International professional organization for agricultural economists

The International Association of Agricultural Economists (IAAE) is an International professional organization for agricultural economists. IAAE publishes the peer-reviewed journal Agricultural Economics. The flagship conference of the International Association of Agricultural Economists (IAAE), the International Conference of Agricultural Economists (ICAE), is held every three years.

Although founded in England in 1929, the Association was only formally incorporated as a 501(c)(6) organization in the US as of 2012, as the "International Association of Agricultural Economists, Inc". The related "Fund for the International Conference of Agricultural Economics" was registered as a 501(c)(3) organization in the US in 1960, to offer support for travel and registration costs to the triennial conference.

==History==
The International Association of Agricultural Economists was formed in 1929 as a result of meetings organized by Leonard Knight Elmhirst and Carl Edwin Ladd. These were in part a response to the agricultural depression of the 1920s, following World War I. The meetings were hosted by Elmhirst and his wife, heiress Dorothy Payne Whitney, at their home Dartington Hall in Devon, England.

Elmhirst's first conference at Dartington Hall in 1929 was followed by a second conference at his alma mater, Cornell University, USA, in 1930. International travel for many of the attendees was subsidized with the help of the Carnegie Endowment and the General Education Board of the Rockefeller Foundation. At the 1930 conference, what was then known as the International Conference of Agricultural Economists (ICAE) adopted a constitution and agreed to publish proceedings for each meeting. Leonard Elmhirst served as the president of the new organization from 1929 to 1958, and was subsequently designated as the "founder president" (1959-1974). George F. Warren (USA) and Max Sering (Germany) were the first co-vice presidents.

Subsequent conferences were held at Bad Eilsen, Germany (1934), St. Andrews, Scotland (1936) and Macdonald College, Sainte-Anne-de-Bellevue, Quebec, Canada (1938). Eleven countries were represented in 1929 (Canada, China, Denmark, Finland, Germany, New Zealand, Norway, South Africa, Trinidad, the United Kingdom and the United States), thirty in 1930, and nineteen in 1934. Organizers planned to hold a sixth conference in Hungary in 1941, but the next conference did not occur until 1947, after World War II.
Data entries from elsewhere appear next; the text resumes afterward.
(** ** Correctness of the assignment *)

Lemma route_index_Some seed len :
  (0 < len)%nat -> Z.of_nat len < 2 ^ 31 ->
  exists start, route_index seed len = Some start /\ 0 <= start < Z.of_nat len.
Proof.
  intros Hpos Hl. pose proof (Z.mod_pos_bound seed (Z.of_nat len) ltac:(lia)).
  exists (seed mod Z.of_nat len). split; [|lia].
  unfold route_index, try_from_uint, checked_rem, usize_bits.
  rewrite (proj2 (Z.ltb_lt _ _)) by lia. simpl.
  rewrite (proj2 (Z.eqb_neq _ _)) by lia. simpl.
  by rewrite (proj2 (Z.ltb_lt _ _)) by lia.
Qed.

Lemma nonempty_length {A} (l : list A) : l <> [] -> (0 < length l)%nat.
Proof. destruct l; simpl; [done|lia]. Qed.

Section Assignment.
Context {C : Type} `{CC : !Currency C} `{T : !Config} `{HH : !Hashing}.
Context (s : Store C) (n : Z).
Hypothesis Hminers : Z.of_nat (length (active_miner_route_ids s n)) < 2 ^ 31.
Hypothesis Hvalidators : Z.of_nat (length (active_validator_route_ids s n)) < 2 ^ 31.

(** An eligible miner and an eligible validator under different operators. *)
Definition routable (m v : Z) : Prop :=
  exists mr vr, eligible_miner s n m mr /\ eligible_validator s n v vr
    /\ cm_operator_commitment mr <> cv_operator_commitment vr.

Lemma route_validator_body_Return opc id o :
  route_validator_body s n opc id = Return o ->
  o = Some id /\ exists v, Validators s !! id = Some v /\ cv_operator_commitment v <> opc.
Proof.
  unfold route_validator_body. destruct (Validators s !! id) as [v|] eqn:Hv; [|done].
  destruct (_ && _) eqn:Hc; [|done]. intros [= <-]. boolprop.
  destruct Hc as ((_ & Hopc) & _). by eauto.
Qed.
In 1961, at the Eleventh International Conference of Agricultural Economists in Mexico, the name of the organization was officially changed to "International Association of Agricultural Economists" (IAAE), with the name "International Conference of Agricultural Economists" (ICAE) being retained for the actual conference.

The organization supported publication of the multi-volume World Atlas of Agriculture (1969-1976), collecting together text, maps, charts, and statistics about hundreds of countries. "The first complete coverage of world land-use patterns on a uniform basis and on a large scale", it was described as "a massive contribution to our knowledge of land-use patterns". Decades later, the World Atlas of Agriculture was used to create the Historical Land Use Database 1960 (HISLU60). The HISLU60 digital database provides an important baseline for historical European land-use and has been used to analyze European land cover trends, revealing dramatic overall changes over time.
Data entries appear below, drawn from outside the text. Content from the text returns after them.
(* ===== verification/PalletTransitions.v ===== *)
(** * The Qubitum pallet: registry transitions

    The abstract machine behind the dispatchables: [trans] lists the ways in which the
    registries, the requests and the held funds may change, each with its guard, and
    every call of the pallet is proved to be a sequence of such transitions.  The
    invariants of the later files are proved once per transition. *)

From S2P Require Import Prelude Protocol PostQuantum Pallet PalletGuards PalletRouting.
From S2P Require Import PalletCalls.
From stdpp Require Import base tactics list gmap strings list_numbers relations.
From Stdlib Require Import ZArith Lia.
Open Scope Z_scope.

(** ** Inversion of the storage combinators *)

Section Inversion.
Context {C : Type}.

Lemma try_mutate_Ok {V A} (lookup : Store C -> option V) write f s (a : A) s' :
  try_mutate lookup write f s = Ok (a, s') <->
  exists o s1, f (lookup s) s = Ok ((a, o), s1) /\ s' = write o s1.
Proof.
  unfold try_mutate. split.
  - intros H. inv_run. destruct a1 as [a o]. by exists o, s1.
  - intros (o & s1 & Hf & ->). unfold abind, asks, modify, ret. by rewrite Hf.
Qed.

Lemma currency_do_Ok (f : C -> dresult C) (s : Store C) u s' :
  currency_do f s = Ok (u, s') <->
  exists c, f (currency_state s) = Ok c /\ s' = s <| currency_state := c |>.
Proof. destruct u. unfold currency_do. destruct (f (currency_state s)); naive_solver. Qed.

Lemma currency_get_Ok (f : C -> dresult (Z * C)) (s : Store C) x s' :
  currency_get f s = Ok (x, s') <->
  exists c, f (currency_state s) = Ok (x, c) /\ s' = s <| currency_state := c |>.
Proof. unfold currency_get. destruct (f (currency_state s)) as [[]|]; naive_solver. Qed.

End Inversion.

Ltac inv_storage_step :=
  match goal with
  | H : Miners_try_mutate _ _ _ = Ok _ |- _ => unfold Miners_try_mutate in H
  | H : Validators_try_mutate _ _ _ = Ok _ |- _ => unfold Validators_try_mutate in H
  | H : InferenceRequests_try_mutate _ _ _ = Ok _ |- _ =>
      unfold InferenceRequests_try_mutate in H
  | H : try_mutate _ _ _ _ = Ok (_, _) |- _ =>
      apply try_mutate_Ok in H; let o := fresh "o" in let s := fresh "s" in
      let H1 := fresh "Hr" in destruct H as (o & s & H1 & H); subst
  | H : currency_do _ _ = Ok (_, _) |- _ =>
      apply currency_do_Ok in H; let c := fresh "c" in let H1 := fresh "Hc" in
      destruct H as (c & H1 & H); subst
  | H : currency_get _ _ = Ok (_, _) |- _ =>
      apply currency_get_Ok in H; let c := fresh "c" in let H1 := fresh "Hc" in
      destruct H as (c & H1 & H); subst
  | H : (_, _) = (_, _) |- _ => apply pair_equal_spec in H; destruct H; subst
  end.
(** [inv_call] takes a successful call apart down to its guards and writes. *)
Ltac inv_call := repeat (inv_run_step || inv_storage_step).

(** ** Held funds *)

Section Held.
Context {C : Type} `{CC : !Currency C}.

Lemma held_after_trans r a x y c1 c2 c3 :
  held_after r a x c1 c2 -> held_after r a y c2 c3 -> held_after r a (x + y) c1 c3.
Proof. intros H1 H2 r' a'. rewrite H2, H1. case_decide; lia. Qed.

Lemma held_after_zero r a c : held_after r a 0 c c.
Proof. intros r' a'. case_decide; lia. Qed.

End Held.

(** ** The transitions *)

Section Transitions.
Context {C : Type} `{CC : !Currency C} `{T : !Config} `{HH : !Hashing}.
Implicit Types s : Store C.

(** Only what no registry depends on may differ: events and the accounting totals. *)
Definition same_registry s s' : Prop :=
  s' = s <| events := events s' |>
         <| TotalBurned := TotalBurned s' |>
         <| TotalInferenceEscrowed := TotalInferenceEscrowed s' |>
         <| TotalMinerPayouts := TotalMinerPayouts s' |>
         <| TotalValidatorFees := TotalValidatorFees s' |>
         <| TotalTreasuryFees := TotalTreasuryFees s' |>
         <| TotalInferenceRefunded := TotalInferenceRefunded s' |>.

(** What a user commits to when opening a request. *)
Record Opening : Type := {
  op_user : AccountId;
  op_miner : Z;
  op_validator : Z;
  op_assignment_blinding : Commitment;
  op_timing : InferenceRequestTimingWitness;
  op_terms : InferenceRequestTermsWitness;
}.

Definition op_payment (o : Opening) : Z := terms_payment (terms (op_terms o)).

(** The terms of an opening are what [ensure_inference_request_openable] accepts. *)
Definition opening_ok (o : Opening) : Prop :=
  op_assignment_blinding o <> zero_commitment
  /\ timing_blinding (op_timing o) <> zero_commitment
  /\ terms_blinding (op_terms o) <> zero_commitment
  /\ 0 < op_payment o
  /\ is_ok (validate_fee_split (terms_validator_fee_bps (terms (op_terms o)))
              (terms_treasury_fee_bps (terms (op_terms o)))) = true.

(** The request record of an opening. *)
Definition opened_request (id n : Z) (input : Commitment) (o : Opening) :
    ChainInferenceRequest := {|
  rq_request_id := id;
  rq_user_commitment := request_user_commitment (op_user o);
  rq_subnet_id := n;
  rq_assignment_commitment := request_assignment_commitment id n (op_miner o)
    (op_validator o) (op_assignment_blinding o);
  rq_input_commitment := input;
  rq_terms_commitment := request_terms_commitment id (op_payment o)
    (terms_validator_fee_bps (terms (op_terms o)))
    (terms_treasury_fee_bps (terms (op_terms o))) (terms_blinding (op_terms o));
  rq_timing_commitment := request_timing_commitment id (created_at (op_timing o))
    (timing_blinding (op_timing o));
  rq_status := InferenceRequestStatus_Pending;
|}.

(** The store after a request was closed. *)
Definition closed_store s (id : Z) (r : ChainInferenceRequest) (st : InferenceRequestStatus)
    (c : C) (pm pv : gmap Z Z) : Store C :=
  put_status_count st (status_count st s + 1)
    (s <| currency_state := c |>
       <| PendingMinerRequests := pm |> <| PendingValidatorRequests := pv |>
       <| PendingInferenceRequestCount := PendingInferenceRequestCount s - 1 |>)
  <| InferenceRequests ::= <[id := r <| rq_status := st |>]> |>.

Definition zero_totals s : Store C :=
  s <| TotalInferenceEscrowed := 0 |> <| TotalMinerPayouts := 0 |>
    <| TotalValidatorFees := 0 |> <| TotalTreasuryFees := 0 |>
    <| TotalInferenceRefunded := 0 |>.

(** The guard of closing a request: it is pending, the user, the assignment and the
    terms open its commitments, the payment leaves the user's held funds and the
    counters can move. *)
Record closes s (id : Z) (r : ChainInferenceRequest) (st : InferenceRequestStatus)
    (u : AccountId) (m v : Z) (ab : Commitment) (tw : InferenceRequestTermsWitness)
    (c : C) (pm pv : gmap Z Z) : Prop := {
  closes_request : InferenceRequests s !! id = Some r;
  closes_pending : rq_status r = InferenceRequestStatus_Pending;
  closes_status : st <> InferenceRequestStatus_Pending;
  closes_user : request_user_commitment_matches (rq_user_commitment r) u = true;
  closes_assignment : ensure_request_assignment_witness r m v ab = Ok tt;
  closes_terms : ensure_request_terms_witness r tw = Ok tt;
  closes_held : held_after HoldReason_InferencePayment u (- terms_payment (terms tw))
                  (currency_state s) c;
  closes_miner : decrement_count m (PendingMinerRequests s) = Ok pm;
  closes_validator : decrement_count v (PendingValidatorRequests s) = Ok pv;
  closes_count : 1 <= PendingInferenceRequestCount s;
  closes_next : status_count st s + 1 < 2 ^ 64;
}.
At the Nineteenth International Conference of Agricultural Economists in Málaga, Spain, in 1985, the founding of the journal Agricultural Economics: The Journal of the International Association of Agricultural Economists was announced. The first issue of Agricultural Economics was published in 1986 by Blackwell Publishing in Oxford.

The first woman to become president of the International Association of Agricultural Economists was Uma Lele. Lele became president-elect in July 2018, and president in August 2021. She is also the first woman to receive a PhD in Applied Economics from Cornell University.

IAAE recognizes outstanding contributions in the field of agricultural economics through a number of awards. Receiving an IAAE Honorary Life Membership is the equivalent of becoming a Fellow in other professional associations.